The OSCE design used for this clinical skills examination of undergraduate medical students demonstrated poor generalizability of results in this 5 station OSCE. The generalizability would improve by introducing more stations (e.g. an OSCE with 5-10 stations). However, current coefficients do not achieve the standards suggested in other research literature on the subject e.g. OSCEs [17,19-22] The generalizability of results is only appropriate in OSCEs with a minimum of 15-18 stations [23-25].

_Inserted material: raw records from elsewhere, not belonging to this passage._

(** X7 for a target of two frames, before the first frame. *)
Lemma single_map_in_flight_witness :
  exists d' : Driver,
    step 2 initial AnimationFrame = Some d' /\
    resultBufferState d' = pending /\ awaitingMap d' = true /\
    step 2 d' AnimationFrame = None.
Proof.
  eexists. split; [reflexivity |].
  destruct (single_map_in_flight 2 [] initial eq_refl)
    as (_ & _ & _ & _ & Hstart).
  destruct (Hstart _ eq_refl) as (_ & _ & Hpending & Hawait & _ & Hnone).
  now repeat split.
Defined.

(** X8 for a target of two frames, after the first frame. *)
Lemma every_frame_copies_timestamps_witness :
  exists d : Driver,
    exec 2 initial [AnimationFrame; MapFulfilled 10 25] = Some d /\
    Forall fullFrame (submitted d).
Proof.
  eexists. split; [reflexivity |].
  apply (every_frame_copies_timestamps 2 [AnimationFrame; MapFulfilled 10 25]).
  reflexivity.
Defined.

(** X9 for a target of two frames, the second map being rejected. *)
Lemma gpu_times_logged_witness :
  exists d : Driver,
    exec 2 initial
      [AnimationFrame; MapFulfilled 10 25; AnimationFrame; MapRejected] =
      Some d /\
    console d = [15%Z] /\ length (console d) <= renderCalls d.
Proof.
  eexists. split; [reflexivity |].
  apply (gpu_times_logged 2
           [AnimationFrame; MapFulfilled 10 25; AnimationFrame; MapRejected]).
  reflexivity.
Defined.
Lemma store_byte_at (buffer : list byte) (at_ : nat) (src : list byte) (j : nat) :
  (at_ + length src <= length buffer)%nat ->
  byte_at (store buffer at_ src) j
  = if (at_ <=? j)%nat && (j <? at_ + length src)%nat
    then byte_at src (j - at_)
    else byte_at buffer j.
Proof.
  intros H. rewrite store_exact by exact H. unfold byte_at.
  assert (Hl : length (firstn at_ buffer) = at_)
    by (rewrite length_firstn; lia).
  destruct (at_ <=? j)%nat eqn:E1; cbn [andb].
  - apply Nat.leb_le in E1. rewrite app_nth2 by lia. rewrite Hl.
    destruct (j <? at_ + length src)%nat eqn:E2.
    + apply Nat.ltb_lt in E2. rewrite app_nth1 by lia. reflexivity.
    + apply Nat.ltb_ge in E2. rewrite app_nth2 by lia.
      rewrite nth_skipn. f_equal. lia.
  - apply Nat.leb_gt in E1. rewrite app_nth1 by lia.
    rewrite nth_firstn.
    destruct (j <? at_)%nat eqn:E3; [reflexivity|].
    apply Nat.ltb_ge in E3. lia.
Qed.

Lemma lseek_open (f : file) (offset : Z) (w : whence) :
  f_open (fst (lseek f offset w)) = f_open f.
Proof.
  unfold lseek. destruct (f_open f && _) eqn:E; [|reflexivity].
  cbn. reflexivity.
Qed.

(** What [fill] leaves of the instance and the buffer when it gets to
    the scan. *)
Lemma fill_filled (inst inst1 : proto_detail_file_t)
      (buffer buffer1 : list byte) (leftover end1 : nat) :
  fill inst buffer leftover = Filled inst1 buffer1 end1 ->
  (leftover < length buffer)%nat ->
  length buffer1 = length buffer /\
  (leftover <= end1 <= length buffer)%nat /\
  parent inst1 = parent inst /\ file_size inst1 = file_size inst /\
  outstanding inst1 = outstanding inst /\
  header_offset inst1 = header_offset inst /\
  closing inst1 = closing inst /\
  f_data (fd inst1) = f_data (fd inst) /\
  f_open (fd inst1) = f_open (fd inst).
Proof.
  unfold fill. intros H Hl.
  destruct (eof inst); cbn [negb] in H.
  - destruct (0 <? leftover)%nat; [|discriminate].
    inversion H; subst. repeat split; lia.
  - unfold read in H. destruct (f_open (fd inst)) eqn:Ho.
    + set (got := firstn (length buffer - leftover)
                         (skipn (Z.to_nat (f_pos (fd inst))) (f_data (fd inst))))
        in H.
      assert (Hg : (length got <= length buffer - leftover)%nat)
        by (subst got; rewrite length_firstn; lia).
      destruct (Z.of_nat (length got) <? 0) eqn:En;
        [apply Z.ltb_lt in En; lia|].
      unfold seek_read_offset in H.
      pose proof (lseek_data (fd (with_fd inst
          (log (set_pos (fd inst) (f_pos (fd inst) + Z.of_nat (length got)))
               (SysRead (length buffer - leftover) (Z.of_nat (length got))))))
          0 SEEK_CUR) as Hd.
      pose proof (lseek_open (fd (with_fd inst
          (log (set_pos (fd inst) (f_pos (fd inst) + Z.of_nat (length got)))
               (SysRead (length buffer - leftover) (Z.of_nat (length got))))))
          0 SEEK_CUR) as Hop.
      destruct (lseek _ 0 SEEK_CUR) as [f' ro'].
      cbn [fst fd with_fd f_data f_open log set_pos] in Hd, Hop.
      inversion H; subst inst1 buffer1 end1; clear H. cbn.
      rewrite store_length by lia. rewrite Nat2Z.id.
      repeat split; try lia; try assumption. congruence.
    + cbn in H. discriminate.
Qed.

Scores of ‘borderline performing students’ were way beyond the ‘static cut-off score’ in all stations indicating the OSCE needs a qualification as ‘easy to pass. Making station designers aware of these high marks and training them on existing pre-recorded scenarios and using well described rubrics might reduce the amount of error and should be the focus of additional research. The benefit of student feedback allowing them an opportunity to benchmark themselves against the group and to get relevant timely feedback on their performance is available in the system but not being used in these cohorts. Future research should focus on the impact of instant feedback on the performance of students and used in future comparisons. Although not the subject of this study, the overall impact on time reduction in running the OSCEs and students’ and examiners’ behavior during assessment are features that need to be further researched. In contrast to our previous paper based approach, results and feedback could be released immediately after the exam was finished.